Christian Bobin, Un livre inutile

Du bon usage de l’inutilité

Ce livre reste un peu à part dans la production de Christian Bobin. Il répond à une de ses phrases fétiches  :  » L‘écriture demande beaucoup de pudeur : vous allez d’autant plus faire entendre quelque chose à quelqu’un que vous ne le direz pas, que vous parlerez juste à côté… ». L’auteur parle donc et écrit son livre dans ceux des autres pour évoquer leur profondeur .
Un échange se fait de manière souterraine avec les auteurs que l’écrivain aime : Claudel, Kafka, Ramuz, Beckett, Ponge, Apollinaire et Gustave Roud. Ils deviennent des sujets de rêveries et de dérives. S’y inscrit un indicible entre l’auteur lui-même et ses pré-textes.

Il s’oblige à un certain renoncement à l’ego sans la moindre amertume. Bien au contraire. Hors des sentiers habituels du commentaire, Bobin donne une autre force à ses modèles. « P’tit Paul » (Claudel) devient un des sept créateurs retenus qui nous délivrent de nous-mêmes. Mais pour en arriver là, ce n’est pas simple.
Pour l’auteur du Partage de midi,  il faut deux femmes, au moins deux femmes : « la première c’est la mère, la seconde c’est l’amante ». L’une installe le monde, l’autre le désaxe pour offrir « la vérité de votre misère, nécessaire pour grandir. » 
Néanmoins, l’auteur ne croupit pas dans le simple psychologisme. Et il prouve comment l’oeuvre de Claudel est une immense lettre à Dieu ou à la femme. Seule pour lui la seconde a disparu « jusqu’au tout dernier mot, jusqu’au tout dernier souffle – dernier jour de l’école ».

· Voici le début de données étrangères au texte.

(* ===== verification/Options.v ===== *)
(** * The rendering configurations

    The two option objects of src/src/App.tsx, [chinaOption] (lines 15-153)
    and [jxOption] (lines 155-195), field by field and in source order,
    the three boundary datasets the file loads (lines 8-10), and what a
    charting engine reads from an option to choose its boundary data: the
    [map] key of the [geo] component and of every series of type [map]. *)

From S2P Require Import Prelude JsValue.

Open Scope string_scope.
Open Scope js_scope.

(** The boundary datasets, opaque to the program: [chinaJson], [zjJson]
    and [jxJson] are the three [require]d JSON files. *)
Inductive dataset : Set := chinaJson | zjJson | jxJson.

#[export] Instance dataset_eq_dec : EqDecision dataset.
Proof. solve_decision. Defined.

(** ** [chinaOption] *)

Definition china_title : jsval :=
  JObj [
    "top" :-> num 20;
    "text" :-> "全国地图";
    "subtext" :-> "";
    "x" :-> "center";
    "textStyle" :-> JObj [ "color" :-> "#000" ]
  ].

Definition china_tooltip : jsval :=
  JObj [ "trigger" :-> "item" ].

Definition china_geo : jsval :=
  JObj [
    "type" :-> "map";
    "map" :-> "china";
    "roam" :-> true;
    "zoom" :-> dec 11 1;
    "label" :-> JObj [
      "normal" :-> JObj [
        "show" :-> true;
        "textStyle" :-> JObj [ "color" :-> "#000000" ]
      ];
      "emphasis" :-> JObj [
        "textStyle" :-> JObj [ "color" :-> "#ff4242" ]
      ]
    ];
    "itemStyle" :-> JObj [
      "normal" :-> JObj [
        "areaColor" :-> "#EEEEEE";
        "borderColor" :-> "#ff5555"
      ];
      "emphasis" :-> JObj [ "areaColor" :-> "#ffffff" ]
    ]
  ].

Definition china_visualMap : jsval :=
  JObj [
    "right" :-> "20";
    "bottom" :-> "20";
    "min" :-> num 100;
    "max" :-> num 10000;
    "inRange" :-> JObj [ "color" :-> JArr [ JStr "#84f670"; JStr "#ff4260" ] ];
    "text" :-> JArr [ JStr "高"; JStr "低" ];
    "calculable" :-> true
  ].

Definition china_map_series : jsval :=
  JObj [
    "type" :-> "map";
    "name" :-> "mapName";
    "geoIndex" :-> num 0;
    "roam" :-> true;
    "map" :-> "china";
    "data" :-> JArr [
      JObj [ "name" :-> "安徽省"; "value" :-> num 2000 ];
      JObj [ "name" :-> "台湾省"; "value" :-> num 5000 ];
      JObj [ "name" :-> "四川省"; "value" :-> num 8000 ]
    ];
    "itemStyle" :-> JObj [
      "areaColor" :-> "#459bd0";
      "borderColor" :-> "rgba(37,213,94,0.58)"
    ];
    "emphasis" :-> JObj [
      "itemStyle" :-> JObj [ "areaColor" :-> "#90eaff"; "borderWidth" :-> num 2 ]
    ];
    "select" :-> JObj [
      "itemStyle" :-> JObj [ "areaColor" :-> "#90eaff"; "borderWidth" :-> num 2 ]
    ];
    "label" :-> JObj [
      "show" :-> true;
      "fontSize" :-> num 12;
      "fontWeight" :-> num 400;
      "color" :-> "#484848"
    ]
  ].

Definition china_scatter_series : jsval :=
  JObj [
    "type" :-> "scatter";
    "name" :-> "scatterName";
    "coordinateSystem" :-> "geo";
    "symbol" :-> "diamond";
    "symbolSize" :-> num 20;
    "encode" :-> JObj [ "lat" :-> "lat"; "lng" :-> "lng" ];
    "label" :-> JObj [
      "show" :-> true;
      "fontSize" :-> num 12;
      "fontWeight" :-> num 400;
      "color" :-> "#484848";
      "formatter" :-> JFun "¥"
    ];
    "data" :-> JArr [
      JObj [
        "name" :-> "哈尔滨市";
        "value" :-> JArr [ dec 126642464 6; dec 45756967 6; num 6000 ]
      ]
    ]
  ].

Definition china_effectScatter_series : jsval :=
  JObj [
    "type" :-> "effectScatter";
    "name" :-> "effectScatterName";
    "coordinateSystem" :-> "geo";
    "symbolSize" :-> num 15;
    "encode" :-> JObj [ "value" :-> num 2 ];
    "label" :-> JObj [
      "show" :-> true;
      "fontSize" :-> num 12;
      "fontWeight" :-> num 400;
      "color" :-> "#484848";
      "formatter" :-> JFun "$"
    ];
    "data" :-> JArr [
      JObj [
        "name" :-> "济南市";
        "value" :-> JArr [ dec 117000923 6; dec 36675807 6; num 9000 ]
      ]
    ]
  ].

Definition chinaOption : jsval :=
  JObj [
    "backgroundColor" :-> "#fff";
    "title" :-> china_title;
    "tooltip" :-> china_tooltip;
    "geo" :-> china_geo;
    "visualMap" :-> china_visualMap;
    "series" :-> JArr [
      china_map_series; china_scatter_series; china_effectScatter_series
    ]
  ].

(** ** [jxOption] *)

Definition jx_title : jsval :=
  JObj [
    "top" :-> num 20;
    "text" :-> "用户注册区域展示";
    "subtext" :-> "";
    "x" :-> "center";
    "textStyle" :-> JObj [ "color" :-> "#000" ]
  ].

Definition jx_geo : jsval :=
  JObj [
    "type" :-> "map";
    "map" :-> "江西省";
    "roam" :-> true;
    "geoIndex" :-> num 1;
    "zoom" :-> dec 11 1;
    "label" :-> JObj [
      "normal" :-> JObj [
        "show" :-> true;
        "textStyle" :-> JObj [ "color" :-> "#000000" ]
      ];
      "emphasis" :-> JObj [
        "textStyle" :-> JObj [ "color" :-> "#000000" ]
      ]
    ];
    "itemStyle" :-> JObj [
      "normal" :-> JObj [
        "areaColor" :-> "#EEEEEE";
        "borderColor" :-> "#8b8b8b"
      ];
      "emphasis" :-> JObj [ "areaColor" :-> "#ffffff" ]
    ]
  ].

Definition jxOption : jsval :=
  JObj [
    "backgroundColor" :-> "#fff";
    "title" :-> jx_title;
    "geo" :-> jx_geo
  ].

(** ** What an engine reads from an option *)

(** The elements of an array value. *)
Definition items_of (v : jsval) : list jsval :=
  match v with
  | JArr items => items
  | _ => []
  end.

(** The boundary dataset key of the [geo] component: [option.geo.map]. *)
Definition geo_map (o : jsval) : option string :=
  as_string (js_path o ["geo"; "map"]).

(** The series of an option. *)
Definition series_of (o : jsval) : list jsval :=
  items_of (js_get o "series").

(** The boundary dataset key of a series, if it is of type [map]. *)
Definition series_map (s : jsval) : option string :=
  if decide (js_get s "type" = JStr "map") then as_string (js_get s "map")
  else None.

(** Every boundary dataset key an option asks the engine to draw. *)
Definition referenced_maps (o : jsval) : list string :=
  option_list (geo_map o) ++ omap series_map (series_of o).

(** ** Properties of the two options *)

Lemma geo_map_chinaOption : geo_map chinaOption = Some "china".
Proof. done. Qed.

Lemma geo_map_jxOption : geo_map jxOption = Some "江西省".
Proof. done. Qed.

Lemma referenced_maps_chinaOption :
  referenced_maps chinaOption = ["china"; "china"].
Proof. by_compute. Qed.

Lemma referenced_maps_jxOption : referenced_maps jxOption = ["江西省"].
Proof. by_compute. Qed.

#[export] Hint Rewrite geo_map_chinaOption geo_map_jxOption
  referenced_maps_chinaOption referenced_maps_jxOption : chart.

(* ===== verification/Controller.v ===== *)
(** * The controller

    The effect of [App] (src/src/App.tsx, lines 235-265): what it does when
    it runs, the two click handlers it subscribes and the clean-up it
    returns, each a command on the engine of [ChartSurface], written in
    the order of the source.  The theorems give the behaviour of every
    branch of the handlers, the invariant [ready] that every delivery of a
    click preserves, and what the calls made to the engine look like. *)

From S2P Require Import Prelude JsValue RegionIndex Options ChartSurface.

Open Scope string_scope.
Open Scope cmd_scope.

Section controller.
Context `{!OptionMode, !SurfaceMode}.

(** The handler of the chart's [click] event (lines 242-254);
    [params_name] is [params.name]. *)
Definition on_click (params_name : string) : cmd world :=
  if known params_name then
    if bool_decide (params_name ≠ "江西省") then skip
    else (registerMap params_name jxJson ;; setOption jxOption)
  else (registerMap "china" chinaJson ;; setOption chinaOption).

(** The handler of the canvas's [click] event (lines 256-259). *)
Definition on_zr_click : cmd world :=
  registerMap "china" chinaJson ;; setOption chinaOption.

(** The code of a listener. *)
Definition handle (l : listener) (params_name : string) : cmd world :=
  match l with
  | ClickListener => on_click params_name
  | ZrClickListener => on_zr_click
  end.

(** The delivery of a click to the program. *)
Definition deliver : event → cmd world := dispatch handle.

(** The function given to [useEffect] (lines 236-259), run with
    [echartsRef.current] set or not. *)
Definition effect (echartsRef_current : bool) : cmd world :=
  if echartsRef_current then
    init ;;
    registerMap "china" chinaJson ;;
    setOption chinaOption ;;
    on "click" ClickListener ;;
    getZr_on "click" ZrClickListener
  else skip.

(** The clean-up the effect returns (lines 260-263). *)
Definition cleanup : cmd world :=
  off "click" ;; dispose.

End controller.

(** ** The invariant *)

(** The boundary datasets the program may register, by key. *)
Definition boundaries : gmap string dataset :=
  {[ "china" := chinaJson; "江西省" := jxJson ]}.

(** Both handlers are subscribed, each once, and nothing else is. *)
Definition subscribed (w : world) : Prop :=
  chart_on <$> myChart w = Some [("click", ClickListener)] ∧
  zr_on <$> myChart w = Some [("click", ZrClickListener)].

(** The registry holds the national boundary and nothing but the right
    dataset under each key. *)
Definition registry_ok (w : world) : Prop :=
  maps w ⊆ boundaries ∧ maps w !! "china" = Some chinaJson.

(** The state between two clicks, from the first run of the effect to the
    clean-up. *)
Definition ready (w : world) : Prop :=
  subscribed w ∧
  (shown_map w = Some "china" ∨ shown_map w = Some "江西省") ∧
  registry_ok w ∧ drawable w.

#[export] Instance subscribed_dec w : Decision (subscribed w).
Proof. unfold subscribed. apply _. Defined.

#[export] Instance ready_dec w : Decision (ready w).
Proof. unfold ready, registry_ok. apply _. Defined.

(** A call may follow the call [prev]: a [setOption] needs the
    [registerMap] of the boundary its [geo] component draws right before
    it, with the dataset of that boundary. *)
Definition may_follow (prev : option call) (c : call) : bool :=
  match c with
  | CallSetOption o =>
      match prev with
      | Some (CallRegisterMap k d) =>
          bool_decide (geo_map o = Some k ∧ boundaries !! k = Some d)
      | _ => false
      end
  | _ => true
  end.

(** Every call of the log [cs] may follow the one before it, [prev] being
    the call before the first. *)
Fixpoint paired_from (prev : option call) (cs : list call) : bool :=
  match cs with
  | [] => true
  | c :: cs' => may_follow prev c && paired_from (Some c) cs'
  end.

(** Every [setOption] of the log is paired with its [registerMap]. *)
Definition paired (cs : list call) : bool := paired_from None cs.

(** ** Building blocks *)

Lemma paired_from_app prev cs1 cs2 :
  paired_from prev (cs1 ++ cs2) =
    paired_from prev cs1 && paired_from (last (option_list prev ++ cs1)) cs2.
Proof.
  revert prev. induction cs1 as [|c cs1 IH]; intros prev; simpl.
  - by destruct prev.
  - rewrite IH, andb_assoc. do 2 f_equal.
    destruct prev; simpl; by rewrite ?last_cons_cons.
Qed.

Lemma boundaries_lookup k d :
  boundaries !! k = Some d →
  (k = "china" ∧ d = chinaJson) ∨ (k = "江西省" ∧ d = jxJson).
Proof.
  unfold boundaries.
  intros [[<- <-]|[_ [<- <-]%lookup_singleton_Some]]%lookup_insert_Some; auto.
Qed.

Section blocks.
Context `{!OptionMode, !SurfaceMode}.
Implicit Types (w : world) (k : string) (d : dataset) (o : jsval).

(** The block [registerMap(k, d); myChart.setOption(o)], which is all that
    a handler ever runs. *)
Lemma block_world w k d o :
  (registerMap k d ;; setOption o) w =
    World (<[k := d]> (maps w))
      ((λ c, Chart (Some (apply_option (chart_option c) o))
                   (chart_on c) (zr_on c)) <$> myChart w)
      (calls w ++ [CallRegisterMap k d; CallSetOption o]).
Proof. unfold seq, setOption, seq, log, with_chart. simpl. by rewrite <-app_assoc. Qed.

Lemma block_calls_of w k d o :
  calls_of (registerMap k d ;; setOption o) w =
    [CallRegisterMap k d; CallSetOption o].
Proof. unfold calls_of. rewrite block_world. simpl. apply drop_app_length. Qed.

Lemma block_current w k d o :
  is_Some (myChart w) →
  current ((registerMap k d ;; setOption o) w) =
    Some (apply_option (current w) o).
Proof. intros [c Hc]. rewrite block_world. unfold current. simpl. by rewrite Hc. Qed.

Lemma block_shown_map w k d o k' :
  is_Some (myChart w) → geo_map o = Some k' →
  shown_map ((registerMap k d ;; setOption o) w) = Some k'.
Proof.
  intros Hc Ho. unfold shown_map. rewrite block_current by done.
  by apply apply_option_geo_map.
Qed.

Lemma subscribed_chart w : subscribed w → is_Some (myChart w).
Proof. intros [Hc _]. by destruct (myChart w). Qed.

Lemma block_subscribed w k d o :
  subscribed w → subscribed ((registerMap k d ;; setOption o) w).
Proof.
  intros [Hc Hz]. rewrite block_world. unfold subscribed. simpl.
  by destruct (myChart w).
Qed.

Lemma block_registry_ok w k d o :
  boundaries !! k = Some d → registry_ok w →
  registry_ok ((registerMap k d ;; setOption o) w).
Proof.
  intros Hk [Hm Hc]. rewrite block_world. split; simpl.
  - by apply insert_subseteq_l.
  - destruct (decide (k = "china")) as [->|]; [|by rewrite lookup_insert_ne].
    rewrite lookup_insert_eq. by rewrite <-Hk.
Qed.

(** The boundaries drawn after the block are those drawn before and those
    the new option names. *)
Lemma block_referenced w k d o k' :
  k' ∈ from_option referenced_maps []
         (current ((registerMap k d ;; setOption o) w)) →
  k' ∈ from_option referenced_maps [] (current w) ∨ k' ∈ referenced_maps o.
Proof.
  destruct (myChart w) as [c|] eqn:Hc; [|rewrite block_world; unfold current;
    simpl; rewrite Hc; by intros ?%elem_of_nil].
  rewrite block_current by eauto. simpl.
  destruct (current w) as [old|]; simpl.
  - intros ?%apply_option_referenced. by apply elem_of_app.
  - rewrite apply_option_first. auto.
Qed.

Lemma block_drawable w k d o :
  (∀ k', k' ∈ referenced_maps o → k' = k ∨ is_Some (maps w !! k')) →
  drawable w → drawable ((registerMap k d ;; setOption o) w).
Proof.
  intros Ho Hw. apply Forall_forall. intros k' Hk'.
  assert (is_Some (maps w !! k') → is_Some (<[k := d]> (maps w) !! k'))
    as Hmono by (rewrite lookup_insert_is_Some; destruct (decide (k = k')); auto).
  apply block_referenced in Hk' as [Hk'|Hk'%Ho]; rewrite block_world; simpl.
  - apply Hmono. by apply (proj1 (Forall_forall _ _) Hw).
  - destruct Hk' as [->|]; [by rewrite lookup_insert_eq | auto].
Qed.

Lemma block_ready w k d o :
  boundaries !! k = Some d → geo_map o = Some k →
  (∀ k', k' ∈ referenced_maps o → k' = k ∨ k' = "china") →
  ready w → ready ((registerMap k d ;; setOption o) w).
Proof.
  intros Hk Hg Ho (Hs & Hc & Hr & Hd). split_and!.
  - by apply block_subscribed.
  - rewrite (block_shown_map _ _ _ _ k) by (by try apply subscribed_chart).
    apply boundaries_lookup in Hk as [[-> _]|[-> _]]; auto.
  - by apply block_registry_ok.
  - apply block_drawable; [|done].
    intros k' [->| ->]%Ho; [by left | right]. by rewrite (proj2 Hr).
Qed.

End blocks.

Tous les grands écrivains retenus ne sont donc d’une certaine façon jamais à la bonne place : « Personne n’est ce qu’il fait pour gagner sa vie » écrit-il. Il arrive que certains d’entre eux comme des plombiers réparent des lavabos « en chantant des airs du Don Juan de Mozart ». C’est pourqoui il donne des espérances à celles et ceux qui ne les attendaient même pas.
Preuve qu’un livre inutile n’est pas perdu pour tout le monde.

jean-paul gavard-perret

Christian Bobin, Un livre inutile, Fata Morgana, Fontfroide le haut, nouvelle édition 2019, 72 p.